Briefly: Concerns over Myanmar dominated talks during this week’s annual summit of leaders from ASEAN (the Association of Southeast Asian Nations).
The 10-member bloc issued a five-point peace plan for Myanmar (a member country) back in 2021, but the ruling junta has ignored it, using a thermobaric weapon (aka ‘vacuum bomb’) in an attack that killed 160 villagers last month.
And the violence hit home on Sunday (7 May), when an ASEAN aid convoy in Myanmar (carrying Indonesian and Singaporean diplomats) came under fire.
Intrigue’s take: ASEAN was built on a spirit of joint decisions, and not interfering in others’ internal affairs. That’s partly driven ASEAN’s passive approach so far.

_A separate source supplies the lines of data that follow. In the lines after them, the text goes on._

Lemma u8_range z : 0 <= u8 z < 2 ^ 8.
Proof. apply Z.mod_pos_bound. lia. Qed.

Lemma u32_range z : 0 <= u32 z < 2 ^ 32.
Proof. apply Z.mod_pos_bound. lia. Qed.

Lemma u64_range z : 0 <= u64 z < 2 ^ 64.
Proof. apply Z.mod_pos_bound. lia. Qed.

Lemma s32_range z : - 2 ^ 31 <= s32 z < 2 ^ 31.
Proof. unfold s32. pose proof (Z.mod_pos_bound (z + 2 ^ 31) (2 ^ 32)). lia. Qed.

Lemma s64_range z : - 2 ^ 63 <= s64 z < 2 ^ 63.
Proof. unfold s64. pose proof (Z.mod_pos_bound (z + 2 ^ 63) (2 ^ 64)). lia. Qed.

Lemma u32_id z : 0 <= z < 2 ^ 32 -> u32 z = z.
Proof. apply Z.mod_small. Qed.

Lemma u64_id z : 0 <= z < 2 ^ 64 -> u64 z = z.
Proof. apply Z.mod_small. Qed.

Lemma s32_id z : - 2 ^ 31 <= z < 2 ^ 31 -> s32 z = z.
Proof. intros ?. unfold s32. rewrite Z.mod_small; lia. Qed.

Lemma s64_id z : - 2 ^ 63 <= z < 2 ^ 63 -> s64 z = z.
Proof. intros ?. unfold s64. rewrite Z.mod_small; lia. Qed.

#[export] Hint Resolve u8_range u32_range u64_range s32_range s64_range : cint.
#[export] Hint Rewrite u32_id u64_id s32_id s64_id using lia : cint.

(** ** Lists *)

Section lists.
Context {A : Type}.
Implicit Types (l : list A).
Lemma cloning_member D md σ x :
  (forall s i, (i < TABLE_SIZE)%nat -> D s i) ->
  cloning D md σ -> member (heap σ) md x <-> member h0 ms x.
Proof.
  intros Hall [? Hpl Htodo Hfrom Hdone ?]. split.
  - intros (k & q & (s & i & Hat) & Hq). destruct (Hfrom _ _ _ _ Hat) as (p & y & Hp & Hy & Hqy).
    rewrite Hq in Hqy. injection Hqy as <-%enc_inj. exists k, p. split; [by exists s, i|done].
  - intros (k & p & (s & i & Hat) & Hx).
    pose proof (ptr_at_range _ _ _ _ _ (mo_placed _ _ Hms) Hat) as Hi.
    destruct (Hdone s i k p) as [q Hq]; [auto..|].
    destruct (Hfrom _ _ _ _ Hq) as (p' & y & Hp' & Hy & Hqy).
    unfold ptr_at in *. rewrite Hat in Hp'. injection Hp' as <-.
    rewrite Hx in Hy. injection Hy as <-%enc_inj.
    exists k, q. split; [by exists s, i|done].
Qed.
End clone.

Lemma ext_destroy_wf h0 mp m Q σ :
  mem_wf σ -> ext h0 (heap σ) mp m -> map_ok (heap σ) m ->
  (forall σ', heap σ' = h0 -> mem_wf σ' -> Q tt σ') ->
  wp (destroy_map (Some mp)) Q σ.
Proof.
  intros Hwf He Hok HQ. eapply ext_destroy; [done..|].
  intros σ' Hh Hn. apply HQ; [done|]. intros l [v Hv]. rewrite Hn. apply Hwf.
  rewrite Hh in Hv. exists v. by apply (ext_sub _ _ _ _ He).
Qed.

(** [clone_map] returns NULL and leaves the heap exactly as it was, or
    returns a fresh map with fresh copies of the same items. *)
Lemma wp_clone_map src ms Q σ :
  mem_wf σ -> heap σ !! src = Some (OMap ms) -> map_ok (heap σ) ms ->
  (forall σ', heap σ' = heap σ -> mem_wf σ' -> Q None σ') ->
  (forall dst md σ', ext (heap σ) (heap σ') dst md -> map_ok (heap σ') md -> mem_wf σ' ->
     (forall x, member (heap σ') md x <-> member (heap σ) ms x) -> Q (Some dst) σ') ->
  wp (clone_map src (clone_item X)) Q σ.
Proof.
  intros Hwf Hsrc Hms HN HS. unfold clone_map, create_map. apply wp_bind, wp_kmalloc; intros o.
  { apply wp_ret, HN; done. }
  apply wp_bind.
  eapply (wp_clone_loop src (next σ) ms (heap σ) Hsrc Hms _ (fun _ _ => False) zero_map).
  - pose proof (mem_wf_fresh _ Hwf) as Hfr. split; simpl.
    + split.
      * apply lookup_insert_eq.
      * done.
      * intros l v Hl. rewrite lookup_insert_ne; [done|]. congruence.
      * by intros k p ?%has_zero_map.
      * intros l [v [[<- _]|[_ Hl]]%lookup_insert_Some]; eauto.
    + apply placed_zero_map.
    + intros. apply slot_at_zero_map.
    + intros s i k q Hat. destruct (has_zero_map k q). by exists s, i.
    + done.
    + by apply mem_wf_alloc.
  - apply NoDup_seq.
  - intros i ?%elem_of_seq. lia.
  - tauto.
  - intros md D σ' Hc. apply wp_bind. eapply ext_destroy_wf.
    + by eapply cl_wf.
    + by eapply cl_ext.
    + by eapply cloning_map_ok.
    + intros σ2 Hh Hwf2. by apply wp_ret, HN.
  - intros md σ' Hc. apply wp_ret. eapply HS.
    + by eapply cl_ext.
    + by eapply cloning_map_ok.
    + by eapply cl_wf.
    + intros x. eapply (cloning_member _ _ _ Hms); [|exact Hc].
      intros s i Hi. right. apply elem_of_seq. lia.
Qed.

(** ** Inserting and removing *)

Lemma map_ok_extend h h2 m m' n x :
  map_ok h m -> ~ member h m x -> h !! n = None -> placed m' ->
  (forall k p, has m' k p -> has m k p \/ (k = key_of x /\ p = n)) ->
  (forall k p, has m' k p -> h2 !! p = <[n := enc x]> h !! p) ->
  map_ok h2 m'.
Proof.
  intros Hok Hnm Hn Hpl Hsub Hh.
  assert (forall k p, has m k p -> p <> n) as Hne.
  { intros k p (y & Hy & _)%(mo_item _ _ Hok) ->. congruence. }
  assert (forall k p, has m' k p -> has m k p /\ h2 !! p = h !! p \/
    k = key_of x /\ p = n /\ h2 !! p = Some (enc x)) as Hcase.
  { intros k p Hm'. rewrite (Hh _ _ Hm'). destruct (Hsub _ _ Hm') as [Hm|[-> ->]].
    - left. split; [done|]. rewrite lookup_insert_ne; [done|]. intros <-. by destruct (Hne _ _ Hm).
    - right. by rewrite lookup_insert_eq. }
  split; [done| |].
  - intros k p [[Hm ->]|(-> & -> & ->)]%Hcase; [by apply Hok|eauto].
  - intros k p k' p' y [[Hm Hp]|(-> & -> & Hp)]%Hcase [[Hm' Hp']|(-> & -> & Hp')]%Hcase Hy Hy'.
    + rewrite Hp in Hy. rewrite Hp' in Hy'. by eapply Hok.
    + rewrite Hp' in Hy'. injection Hy' as <-%enc_inj. rewrite Hp in Hy.
      destruct Hnm. by exists k, p.
    + rewrite Hp in Hy. injection Hy as <-%enc_inj. rewrite Hp' in Hy'.
      destruct Hnm. by exists k', p'.
    + done.
Qed.
(* ===== verification/StoreSpec.v ===== *)
(** * The store as a pair of sets: specification and refinement

    The abstract store is a set of user ids and a set of program names.
    [store_rep] says that a heap holds a store with that contents and,
    besides it, exactly the objects of a frame [F]; an operation that ends
    in [store_rep] with the same frame has leaked nothing and touched
    nothing else.  The theorems relate every operation on the store of
    [src/sysThrot_store.c] to the operation on sets it stands for, on every
    path: duplicates, missing items, failed allocations, full tables. *)

From stdpp Require Import prelude gmap list.
From S2P Require Import Prelude Kernel Store StoreProofs.

(** ** Replacing one map of the store *)

(** [h'] is [h] with the map [m] at [mp] replaced by the map [m'] at the
    fresh location [mp'], and the store object at [sp] set to [st']. *)
Record replaced (h h' : gmap loc obj) (sp : loc) (st' : sysThrot_Store)
    (mp : loc) (m : CuckooHash) (mp' : loc) (m' : CuckooHash) : Prop := {
  rp_store : h' !! sp = Some (OStore st');
  rp_map : h' !! mp' = Some (OMap m');
  rp_fresh : h !! mp' = None;
  rp_ptr k p : has m' k p -> h !! p = None;
  rp_frame l v : h !! l = Some v -> l <> sp -> l <> mp -> (forall k, ~ has m k l) ->
    h' !! l = Some v;
  rp_dom l : is_Some (h' !! l) -> l = sp \/ l = mp' \/ (exists k, has m' k l) \/
    (is_Some (h !! l) /\ l <> mp /\ forall k, ~ has m k l);
}.
(* ===== verification/RcuSpec.v ===== *)
(** * Properties of the store under concurrent readers and writers

    For every interleaving of searches and registrations: no access to freed
    memory, every search answers what was registered at the moment it read the
    map, and when no writer is under way exactly the store is allocated. *)

From stdpp Require Import prelude gmap list.
From S2P Require Import Prelude Kernel Store StoreProofs StoreSpec Rcu RcuProofs.

(** ** One search *)

Section probing.
Context {X : Type} `{ItemLaws X}.

(** A search for the item at [id] in the map [m] at [map], with table [t] to be
    probed next. *)
Record probing (h : gmap loc obj) (t : side) (id : loc) (key : Z) (map : loc) (ans : bool) (m : CuckooHash) : Prop := {
  pr_map : h !! map = Some (OMap m);
  pr_ok : map_ok X h m;
  pr_item : exists x : X, h !! id = Some (enc x) /\ key = key_of x /\ (ans = true <-> member X h m x) /\
    (t = T1 -> ~ exists k p, ptr_at m T0 (hash T0 key) k p /\ h !! p = Some (enc x));
}.

Lemma probing_step σ t id key map ans m : probing (heap σ) t id key map ans m ->
  exists b, probe (compare X) map t (hash t key) id σ = Some (b, σ) /\
    (if b : bool then ans = true
     else match t with T0 => probing (heap σ) T1 id key map ans m | T1 => ans = false end).
Proof.
  intros [Hm Hok (x & Hx & Hk & Hans & Ht)].
  destruct (probe_ok map m t (hash t key) id x σ Hok Hm Hx) as (b & E & Hb). exists b. split; [done|].
  assert (member X (heap σ) m x <-> exists s k p, ptr_at m s (hash s key) k p /\ heap σ !! p = Some (enc x)) as Hmem.
  { subst key. by apply member_slot. }
  destruct b.
  - apply Hans, Hmem. destruct (proj1 Hb eq_refl) as (k & p & ?). eauto.
  - destruct t.
    + split; [done..|]. exists x. split_and!; try done. intros _ Hc. by apply Hb in Hc.
    + destruct ans; [|done]. exfalso. destruct (proj1 Hmem (proj1 Hans eq_refl)) as ([] & k & p & Hp).
      * apply Ht; eauto.
      * assert (false = true); [|done]. apply Hb. eauto.
Qed.

(** A search only depends on the item, the map and the map's items. *)
Lemma probing_frame h h' t id key map ans m : probing h t id key map ans m ->
  h' !! id = h !! id -> (forall l, l ∈ map_locs map m -> h' !! l = h !! l) -> probing h' t id key map ans m.
Proof.
  intros [Hm Hok (x & Hx & Hk & Hans & Ht)] Hid Hag.
  assert (forall k p, has m k p -> h' !! p = h !! p) as Hagp.
  { intros k p Hp. apply Hag, map_locs_spec. eauto. }
  split.
  - rewrite Hag; [done|]. apply map_locs_spec. auto.
  - by eapply map_ok_frame.
  - exists x. rewrite Hid. split; [done|]. split; [done|]. split; [by rewrite (member_frame h)|].
    intros Hs (k & p & Hp & Hv). apply Ht; [done|]. exists k, p. split; [done|]. rewrite <-Hv. symmetry.
    apply Hagp with k. by exists T0, (hash T0 key).
Qed.
End probing.
Arguments probing X {_ _} _ _ _ _ _ _ _.

Definition probing_at (f : map_field) h t id key map ans m : Prop :=
  match f with UserMap => probing user h t id key map ans m | ProgramMap => probing program h t id key map ans m end.

Lemma probing_at_step f σ t id key map ans m : probing_at f (heap σ) t id key map ans m ->
  exists b, probe (compare_at f) map t (hash t key) id σ = Some (b, σ) /\
    (if b : bool then ans = true
     else match t with T0 => probing_at f (heap σ) T1 id key map ans m | T1 => ans = false end).
Proof. destruct f; [exact (probing_step (X:=user) σ t id key map ans m)|exact (probing_step (X:=program) σ t id key map ans m)]. Qed.

Lemma probing_at_frame f h h' t id key map ans m : probing_at f h t id key map ans m ->
  h' !! id = h !! id -> (forall l, l ∈ map_locs map m -> h' !! l = h !! l) -> probing_at f h' t id key map ans m.
Proof. destruct f; [apply (probing_frame (X:=user))|apply (probing_frame (X:=program))]. Qed.

Lemma probing_at_ok f h t id key map ans m : probing_at f h t id key map ans m ->
  h !! map = Some (OMap m) /\ map_ok_at f h m /\ forall st, h !! id <> Some (OStore st).
Proof.
  destruct f; (intros [Hm Hok (x & Hx & _)]; split; [done|]; split; [done|]; intros st; by rewrite Hx).
Qed.

(** ** The invariant *)

(** The memory of the callers: the objects a search or an update names. *)
Definition item_at (F0 : gmap loc obj) (f : map_field) (id : loc) : Prop :=
  match f with UserMap => exists x, F0 !! id = Some (OInt x) | ProgramMap => exists x, F0 !! id = Some (OStr x) end.

Definition key_ok (F0 : gmap loc obj) (f : map_field) (id : loc) (key : Z) : Prop :=
  match f with
  | UserMap => F0 !! id = Some (OInt key)
  | ProgramMap => exists x, F0 !! id = Some (OStr x) /\ key = program_key x
  end.

(** The old map a writer still has to free. *)
Definition pending (w : writer) : option (map_field * loc) :=
  match w with WIdle _ => None | WPublished f old => Some (f, old) | WSync f old _ => Some (f, old) end.

(** Reader [i] holds a map that is still published, or that a writer will not
    free before [i] has left. *)
Definition waits_for (i : nat) (f : map_field) (map : loc) (w : writer) : Prop :=
  match w with
  | WIdle _ => False
  | WPublished f' old => f' = f /\ old = map
  | WSync f' old waiting => f' = f /\ old = map /\ i ∈ waiting
  end.

Definition guarded (s : rcu) (i : nat) (f : map_field) (map : loc) : Prop :=
  (exists st, heap (rcu_mem s) !! rcu_store s = Some (OStore st) /\ get_field f st = Some map) \/
  exists j w, rcu_writers s !! j = Some w /\ waits_for i f map w.

Definition reader_ok (F0 : gmap loc obj) (s : rcu) (i : nat) (p : reader) : Prop :=
  match p with
  | RIdle _ => True
  | RLocked f id key => key_ok F0 f id key
  | RProbe t f id key map ans => key_ok F0 f id key /\ guarded s i f map /\
      exists m, probing_at f (heap (rcu_mem s)) t id key map ans m
  | RUnlock r ans => r = if ans then 0 else -1
  end.

Definition owns (F : gmap loc obj) (w : writer) (l : loc) : Prop :=
  exists f old m, pending w = Some (f, old) /\ F !! old = Some (OMap m) /\ l ∈ map_locs old m.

But it’s an approach that’s now making less sense. First, it’s Myanmar’s actions that are now interfering with the region’s internal affairs: some 200,000 folks have fled to Malaysia, and drug and human trafficking is spreading too.
But second, ASEAN has much more heft and wealth now than when it was founded in 1967. And that brings with it much more responsibility to act.
Also worth noting:
- Malaysia’s PM shared footage of him urging fellow leaders to find a “new vision” for ASEAN, to better handle situations like Myanmar.
- This year’s summit was hosted by ASEAN’s largest economy, Indonesia, which set the theme as ASEAN Matters: Epicentrum of Growth. Tensions in the South China Sea were also high on the agenda.